» **The task**
From the entries below, output the line with "Definition b2z (b" and each following line up to and including the line with "prefix [0x] or", exactly as written.

Collected data
>>

(** * Product catalogue service: the HTTP route layer of [service/routes.py]
      over the Product entity and its store.

    The route handlers are embedded from [service/routes.py].  The module
    [service.models] (the [Category] enumeration, the [Product] entity and its
    queries) and [service.common] (status constants, error handlers) are
    imported by the routes but their text is not part of the sources at hand;
    they are modelled from the specification and every such definition says
    so in its comment. *)

From Stdlib Require Import ZArith NArith Ascii String Decimal DecimalString DecimalN.
From stdpp Require Import base option list gmap strings fin_maps.

Local Open Scope Z_scope.
Local Open Scope string_scope.

(* ===================================================================== *)
(** ** Strings as Python uses them in the routes                         *)
(* ===================================================================== *)

(** [c.lower()] on one character.  Only the ASCII capitals change; every
    other byte (also the bytes of a multi-byte UTF-8 character) is kept, so
    that a comparison of the lowered text with an ASCII word decides as
    Python's does. *)
Definition lower_ascii (c : ascii) : ascii :=
  let n := N_of_ascii c in
  if ((65 <=? n) && (n <=? 90))%N then ascii_of_N (n + 32) else c.

(** [s.lower()] *)
Fixpoint lower (s : string) : string :=
  match s with
  | EmptyString => EmptyString
  | String c r => String (lower_ascii c) (lower r)
  end.

(** Truth value of an [Optional[str]] in an [if]: [None] and the empty
    string are false.  The value is handed on when it is true. *)
Definition truthy (o : option string) : option string :=
  match o with
  | Some EmptyString => None
  | Some s => Some s
  | None => None
  end.

(* ===================================================================== *)
(** ** The Category enumeration                                          *)
(* ===================================================================== *)

Module Category.

(** Modelled from the spec: the enumeration [Category] of
    [service/models.py] is missing; the members are the ones the data
    model names (UNKNOWN, FOOD, CLOTHS, HOUSEWARES, AUTOMOTIVE, TOOLS). *)
Inductive t : Set :=
| UNKNOWN | FOOD | CLOTHS | HOUSEWARES | AUTOMOTIVE | TOOLS.

Definition members : list t :=
  [UNKNOWN; FOOD; CLOTHS; HOUSEWARES; AUTOMOTIVE; TOOLS].

(** [member.name] *)
Definition name (c : t) : string :=
  match c with
  | UNKNOWN => "UNKNOWN"
  | FOOD => "FOOD"
  | CLOTHS => "CLOTHS"
  | HOUSEWARES => "HOUSEWARES"
  | AUTOMOTIVE => "AUTOMOTIVE"
  | TOOLS => "TOOLS"
  end.

(** [Category[key]]: the member of that exact name; [None] stands for the
    [KeyError] that the enumeration raises on any other key. *)
Definition getitem (key : string) : option t :=
  List.find (fun c => String.eqb (name c) key) members.

#[global] Instance eq_dec : EqDecision t.
Proof. solve_decision. Defined.

End Category.

(* ===================================================================== *)
(** ** Exact decimals and their text                                      *)
(* ===================================================================== *)

Module Dec.
(** C4 (amended) on [alice_bad_link]: the blank link is dropped and the
    other one is reported. *)
Lemma blank_links_dropped_bad_links_rejected_alice :
  js_not (userId alice_bad_link) = false
  /\ links alice_bad_link !! "website" = Some ""
  /\ links alice_bad_link !! "github" = Some "not a url"
  /\ links (comp (run http_url (answering 200 "saved") alice_bad_link)) !! "website" = None
  /\ error (comp (run http_url (answering 200 "saved") alice_bad_link)) = Some "Invalid URL".
Proof.
  assert (links alice_bad_link !! "website" = Some "") as Hw by (vm_compute; reflexivity).
  assert (links alice_bad_link !! "github" = Some "not a url") as Hg
    by (vm_compute; reflexivity).
  split; [reflexivity |]. split; [exact Hw |]. split; [exact Hg |]. split.
  - destruct (blank_links_dropped_bad_links_rejected http_url (answering 200 "saved")
                alice_bad_link "website" "" eq_refl Hw) as (_ & Hdrop & _).
    apply (Hdrop eq_refl).
  - destruct (blank_links_dropped_bad_links_rejected http_url (answering 200 "saved")
                alice_bad_link "github" "not a url" eq_refl Hg) as (_ & _ & _ & Hbad).
    apply Hbad; [discriminate | reflexivity | vm_compute; reflexivity ..].
Defined.

(** C5 for user "u1" on the sample runtime. *)
Lemma alice_saved_with_null_bio_u1 :
  "u1" <> ""
  /\ http_url "https://x.com/a.png" = true
  /\ http_url "https://x.com/b.png" = true
  /\ object_issues http_url profileSchema (cleaned_draft alice) = []
  /\ links (comp (run http_url (answering 200 "saved") alice)) = ∅
  /\ requests (run http_url (answering 200 "saved") alice)
     = [ {| p_userId := "u1"; newName := "Alice"; newImage := "https://x.com/b.png";
            newBio := None; newBackgroundImage := "https://x.com/a.png";
            newBorderColor := "#ffffff"; newLinks := ∅ |} ].
Proof.
  assert ("u1" <> "") as Hu by discriminate.
  split; [exact Hu |]. split; [reflexivity |]. split; [reflexivity |].
  exact (alice_saved_with_null_bio http_url (answering 200 "saved") "u1" "#ffffff"
           None None Hu eq_refl eq_refl).
Defined.

(** C6 fails as stated: [al_verbose] has a bio of 201 characters and the
    error reported for it is about the name. *)
Lemma long_bio_hidden_by_short_name :
  (200 <? String.length (bio al_verbose))%nat = true
  /\ error (comp (run http_url (answering 200 "saved") al_verbose))
     = Some "Name must be between 3 and 15 characters long".
Proof. split; vm_compute; reflexivity. Qed.
(** [m] is the maximum of the numbers [xs]. *)
Definition is_max (xs : list Z) (m : Z) : Prop :=
  In m xs /\ forall x, In x xs -> x <= m.


(** The rectangle of width [w] and height [h] whose top-left pixel is
    [(x, y)] contains pixel [(px, py)]. *)
Definition in_box (x y w h px py : Z) : Prop :=
  x <= px < x + w /\ y <= py < y + h.

(** Two placed images, each an offset and a size, share a pixel. *)
Definition boxes_intersect (o1 s1 o2 s2 : Z * Z) : Prop :=
  exists px py,
    in_box (fst o1) (snd o1) (fst s1) (snd s1) px py /\
    in_box (fst o2) (snd o2) (fst s2) (snd s2) px py.

(** The offset that centres an image in cell [i] of the grid. *)
Definition centered_offset (cols grid_gap margin cw ch : Z) (i : Z)
    (im : Image) : Z * Z :=
  (margin + (i mod cols) * (cw + grid_gap) + (cw - width im) / 2,
   margin + (i / cols) * (ch + grid_gap) + (ch - height im) / 2).


(** A positive normal float between [2^-53] and [2^54]. *)
Definition normal (x : float) : Prop :=
  exists (m : positive) (e : Z),
    x = S754_finite false m e /\ 2 ^ 52 <= Zpos m < 2 ^ 53 /\ -105 <= e <= 1.

(** A bit as a number. *)
Definition b2z (b : bool) : Z := if b then 1 else 0.

(** Integers that a float holds exactly and that are positive: the range
    of the pixel counts below. *)
Definition pixels (n : Z) : Prop := 0 < n < 2 ^ 53.





Definition img3 : list Image :=
  [plain 300 200 white; plain 100 100 white; plain 300 100 white].

(* ===================================================================== *)
(** * Pillow: ImageOps.fit and ImageOps.expand                            *)
(* ===================================================================== *)




(* ===================================================================== *)
(** * app.py: pad_to_size                                                 *)
(* ===================================================================== *)


(* ===================================================================== *)
(** * app.py: the background colour of the sidebar                        *)
(* ===================================================================== *)

(** [s.lstrip(c)] for one ASCII character [c]. *)
Fixpoint lstrip_char (c : ascii) (s : string) : string :=
  match s with
  | EmptyString => EmptyString
  | String a tl => if Ascii.eqb a c then lstrip_char c tl else s
  end.

(** [s[i:j]] for [0 <= i <= j], on ASCII text. *)
Definition slice (s : string) (i j : nat) : string := substring i (j - i) s.

Definition hex_val (c : ascii) : option Z :=
  if is_digit c then Some (code c - 48)
  else if (97 <=? code c) && (code c <=? 102) then Some (code c - 87)
  else if (65 <=? code c) && (code c <=? 70) then Some (code c - 55)
  else None.

(** The digits of a hexadecimal literal: [digit (["_"] digit)*]. *)
Fixpoint hex_digits (s : string) (acc : Z) (seen : bool) : option Z :=
  match s with
  | EmptyString => if seen then Some acc else None
  | String c tl =>
      match hex_val c with
      | Some d => hex_digits tl (16 * acc + d) true
      | None =>
          if (code c =? 95) && seen then hex_digits tl acc false else None
      end
  end.

Definition invalid_literal_16 (s : string) : exn :=
  ValueError ("invalid literal for int() with base 16: '" ++ s ++ "'").

(** The value of the unsigned literal [body] of the argument [s]: the
    prefix [0x] or [0X] may come first, and one underscore after it. *)
Definition hex_literal (s body : string) : result Z :=
  let digits :=
    match body with
    | String c0 (String c1 tl) =>
        if (code c0 =? 48) && ((code c1 =? 120) || (code c1 =? 88))
        then match tl with
             | String c2 tl' => if code c2 =? 95 then tl' else tl
             | EmptyString => tl
             end
        else body
    | _ => body
    end in
  match hex_digits digits 0 false with
  | None => Raise (invalid_literal_16 s)
  | Some n => OK n
  end.

(** [int(s, 16)] for a string. *)
Definition int_of_str_16 (s : string) : result Z :=
  match strip s with
  | String c tl =>
      if code c =? 45 then
        n <- hex_literal s tl ;; OK (- n)
      else if code c =? 43 then hex_literal s tl
      else hex_literal s (String c tl)
  | EmptyString => Raise (invalid_literal_16 s)
  end.

(** Line 177: [bg_rgb] from the text of the colour picker. *)
Definition bg_rgb_of (pad_bg : string) : result color :=
  let s := lstrip_char "#" pad_bg in
  r <- int_of_str_16 (slice s 0 2) ;;
  g <- int_of_str_16 (slice s 2 4) ;;
  b <- int_of_str_16 (slice s 4 6) ;;
  OK (r, g, b).

(* ===================================================================== *)
(** * app.py: the processing loop                                         *)
(* ===================================================================== *)





Section Script.

(** The values of the sidebar. *)
Variables (rs : resampler) (mode : string) (no_upscale : bool)
          (interp : resample_filter) (bg_rgb : color)
          (ls_mode : string) (target_px : Z)
          (tw th : Z) (fit_mode : string).




End Script.

(* ===================================================================== *)
(** * app.py: the names of the ZIP entries                                *)
(* ===================================================================== *)

(** [s.rsplit(sep, 1)] for one ASCII character [sep]: the text before the
    last [sep] and the text after it, or [s] alone. *)
Fixpoint rsplit1_go (sep : ascii) (s : string) : option (string * string) :=
  match s with
  | EmptyString => None
  | String c tl =>
      match rsplit1_go sep tl with
      | Some (b, a) => Some (String c b, a)
      | None => if Ascii.eqb c sep then Some (EmptyString, tl) else None
      end
  end.

Definition rsplit1 (sep : ascii) (s : string) : list string :=
  match rsplit1_go sep s with
  | Some (b, a) => [b; a]
  | None => [s]
  end.

Fixpoint zeros (n : nat) : string :=
  match n with
  | O => EmptyString
  | S k => String "0" (zeros k)
  end.

(** [str(n)] for [0 <= n]. *)
Definition str_of_nat (n : Z) : string :=
  NilZero.string_of_uint (N.to_uint (Z.to_N n)).

(** [format(n, "03d")]: at least three characters, the sign first. *)
Definition format_03d (n : Z) : string :=
  if n <? 0
  then let d := str_of_nat (- n) in
       String "-" (zeros (2 - String.length d) ++ d)
  else let d := str_of_nat n in
       zeros (3 - String.length d) ++ d.

(** [enumerate(l, start)] *)
Definition enumerate_from {A : Type} (start : Z) (l : list A) : list (Z * A) :=
  combine (map (fun i => start + Z.of_nat i) (seq 0 (List.length l))) l.

(** Lines 253-255. *)
Definition out_name (idx : Z) (item : ProcessedImage) : string :=
  let base := match rsplit1 "." (name item) with
              | b :: _ => b
              | [] => EmptyString
              end in
  format_03d idx ++ "_" ++ base ++ ".jpg".

Definition zip_names (processed : list ProcessedImage) : list string :=
  map (fun p => out_name (fst p) (snd p)) (enumerate_from 1 processed).

(* ===================================================================== *)
(** * app.py: the sheet of a paper size                                   *)
(* ===================================================================== *)

(** [x * n] for a float [x] and an integer [n]. *)
Definition float_mul_int (x : float) (n : Z) : result float :=
  y <- float_of_int n ;;
  OK (SFmul prec emax x y).

(** [int(x)] of a float: towards zero. *)
Definition int_of_float (x : float) : result Z :=
  match x with
  | S754_zero _ => OK 0
  | S754_finite s m e =>
      if 0 <=? e then OK (cond_neg s (Zpos m * 2 ^ e))
      else OK (cond_neg s (Zpos m / 2 ^ (- e)))
  | S754_infinity _ =>
      Raise (OverflowError "cannot convert float infinity to integer")
  | S754_nan => Raise (ValueError "cannot convert float NaN to integer")
  end.

(** The literals [8.27], [11.69] and [8.5]: the nearest floats. *)
Definition f8_27 : float := S754_finite false 4655596114794250 (-49).
Definition f11_69 : float := S754_finite false 6580884955495137 (-49).
Definition f8_5 : float := S754_finite false 4785074604081152 (-49).

(** Lines 206-212: [(sheet_w, sheet_h)] of a paper at [dpi]. *)
Definition paper_size (paper : string) (dpi : Z) : result (Z * Z) :=
  if String.eqb paper "A4" then
    x <- float_mul_int f8_27 dpi ;;
    w <- int_of_float x ;;
    y <- float_mul_int f11_69 dpi ;;
    h <- int_of_float y ;;
    OK (w, h)
  else
    x <- float_mul_int f8_5 dpi ;;
    w <- int_of_float x ;;
    OK (w, 11 * dpi).

(* ===================================================================== *)
(** * Vocabulary of the further properties                               *)
(* ===================================================================== *)




(** The height of the band that [draw_caption] adds for a text. *)
Definition caption_band (font : Font) (text : string) : Z :=
  if String.eqb text EmptyString then 0
  else snd (text_extent font text) + 6 * 2.

(** The number that a string of digits writes, leading zeros allowed. *)
Definition number_of (s : string) : option N :=
  option_map N.of_uint (NilEmpty.uint_of_string s).

(** The text has the character. *)
Fixpoint has_char (c : ascii) (s : string) : bool :=
  match s with
  | EmptyString => false
  | String a tl => Ascii.eqb a c || has_char c tl
  end.






(** A font of fixed width to run the model with: 6 by 11 pixels a
    character, drawn without ink. *)
Definition mono_font : Font :=
  mkFont (fun text => (6 * Z.of_nat (String.length text), 11))
         (fun _ _ _ _ px => px).


(* ===================================================================== *)
(** * Runs of the model                                                   *)
(* ===================================================================== *)

Example parse_size_1024x768 : parse_size "1024x768" = OK (1024, 768).
Proof. reflexivity. Qed.

Example parse_size_times : parse_size "1024×768" = OK (1024, 768).
Proof. reflexivity. Qed.

Example parse_size_abc : parse_size "abc" = Raise (ValueError msg_format).
Proof. reflexivity. Qed.

Example parse_size_spaces : parse_size " 12 X 0_7 " = OK (12, 7).
Proof. reflexivity. Qed.

Example parse_size_zero : parse_size "0x10" = Raise (ValueError msg_positive).
Proof. reflexivity. Qed.

Example parse_size_three : parse_size "1x2x3" = Raise (ValueError msg_format).
Proof. reflexivity. Qed.

Example ceil_div_5_3 : ceil_div 5 3 = OK 2.
Proof. reflexivity. Qed.

Example third : int_truediv 1 3 = OK (S754_finite false 6004799503160661 (-54)).
Proof. reflexivity. Qed.

Example round_half_even :
  (x <- int_truediv 5 2 ;; py_round x) = OK 2 /\
  (x <- int_truediv 7 2 ;; py_round x) = OK 4.
Proof. split; reflexivity. Qed.

Example float_of_big_int :
  float_of_int 9007199254740993 = OK (S754_finite false 4503599627370496 1).
Proof. reflexivity. Qed.

Example sheet_of_five :
  geometry_of
    (contact_sheet
       [plain 300 200 white; plain 100 100 white; plain 300 100 white;
        plain 10 200 white; plain 1 1 white] 3 10 20 None None white)
  = OK (300, 200, 2, (960, 450),
        [(20, 20); (430, 70); (640, 70); (165, 230); (479, 329)]).
Proof. vm_compute. reflexivity. Qed.

(** Bounds on pixel counts, by linear arithmetic. *)
Ltac pixel_bounds := unfold pixels in *; lia.

(* ===================================================================== *)
(** * parse_size                                                          *)
(* ===================================================================== *)

Section StringLemmas.

Lemma code_range (c : ascii) : 0 <= code c < 256.
Proof.
  unfold code. pose proof (N_ascii_bounded c). lia.
Qed.



















End StringLemmas.










(* ===================================================================== *)
(** * The grid of the contact sheet                                       *)
(* ===================================================================== *)

Section Maximum.

Lemma fold_max_ge (l : list Z) (x : Z) : x <= fold_left Z.max l x.
Proof.
  revert x. induction l as [|y l IH]; simpl; intros x; [lia|].
  specialize (IH (Z.max x y)). lia.
Qed.

Lemma fold_max_upper (l : list Z) (x y : Z) :
  In y l -> y <= fold_left Z.max l x.
Proof.
  revert x. induction l as [|z l IH]; simpl; intros x H; [contradiction|].
  destruct H as [->|H].
  - pose proof (fold_max_ge l (Z.max x y)). lia.
  - now apply IH.
Qed.

Lemma fold_max_in (l : list Z) (x : Z) :
  fold_left Z.max l x = x \/ In (fold_left Z.max l x) l.
Proof.
  revert x. induction l as [|y l IH]; simpl; intros x; [now left|].
  destruct (IH (Z.max x y)) as [E|E].
  - rewrite E. destruct (Z.max_spec x y) as [[_ ->]|[_ ->]]; auto.
  - auto.
Qed.

Lemma max_of_is_max (xs : list Z) (m : Z) :
  max_of xs = OK m -> is_max xs m.
Proof.
  destruct xs as [|x l]; simpl; intros H; [discriminate|].
  inversion H; subst. split.
  - destruct (fold_max_in l x) as [->|E]; simpl; auto.
  - intros y [->|Hy]; [apply fold_max_ge | now apply fold_max_upper].
Qed.


End Maximum.

Section Enumerate.

Context {A : Type}.

Lemma combine_seq_nth (l : list A) (start i : nat) (x : A) :
  nth_error l i = Some x ->
  nth_error (combine (map Z.of_nat (seq start (List.length l))) l) i
  = Some (Z.of_nat (start + i), x).
Proof.
  revert start i. induction l as [|y l IH]; intros start i H.
  - destruct i; discriminate.
  - destruct i as [|i]; simpl in *.
    + inversion H; subst. now rewrite Nat.add_0_r.
    + rewrite (IH (S start) i H). do 2 f_equal. lia.
Qed.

<<

» **Exercise response**
Definition b2z (b : bool) : Z := if b then 1 else 0.

(** Integers that a float holds exactly and that are positive: the range
    of the pixel counts below. *)
Definition pixels (n : Z) : Prop := 0 < n < 2 ^ 53.





Definition img3 : list Image :=
  [plain 300 200 white; plain 100 100 white; plain 300 100 white].

(* ===================================================================== *)
(** * Pillow: ImageOps.fit and ImageOps.expand                            *)
(* ===================================================================== *)




(* ===================================================================== *)
(** * app.py: pad_to_size                                                 *)
(* ===================================================================== *)


(* ===================================================================== *)
(** * app.py: the background colour of the sidebar                        *)
(* ===================================================================== *)

(** [s.lstrip(c)] for one ASCII character [c]. *)
Fixpoint lstrip_char (c : ascii) (s : string) : string :=
  match s with
  | EmptyString => EmptyString
  | String a tl => if Ascii.eqb a c then lstrip_char c tl else s
  end.

(** [s[i:j]] for [0 <= i <= j], on ASCII text. *)
Definition slice (s : string) (i j : nat) : string := substring i (j - i) s.

Definition hex_val (c : ascii) : option Z :=
  if is_digit c then Some (code c - 48)
  else if (97 <=? code c) && (code c <=? 102) then Some (code c - 87)
  else if (65 <=? code c) && (code c <=? 70) then Some (code c - 55)
  else None.

(** The digits of a hexadecimal literal: [digit (["_"] digit)*]. *)
Fixpoint hex_digits (s : string) (acc : Z) (seen : bool) : option Z :=
  match s with
  | EmptyString => if seen then Some acc else None
  | String c tl =>
      match hex_val c with
      | Some d => hex_digits tl (16 * acc + d) true
      | None =>
          if (code c =? 95) && seen then hex_digits tl acc false else None
      end
  end.

Definition invalid_literal_16 (s : string) : exn :=
  ValueError ("invalid literal for int() with base 16: '" ++ s ++ "'").

(** The value of the unsigned literal [body] of the argument [s]: the
    prefix [0x] or [0X] may come first, and one underscore after it. *)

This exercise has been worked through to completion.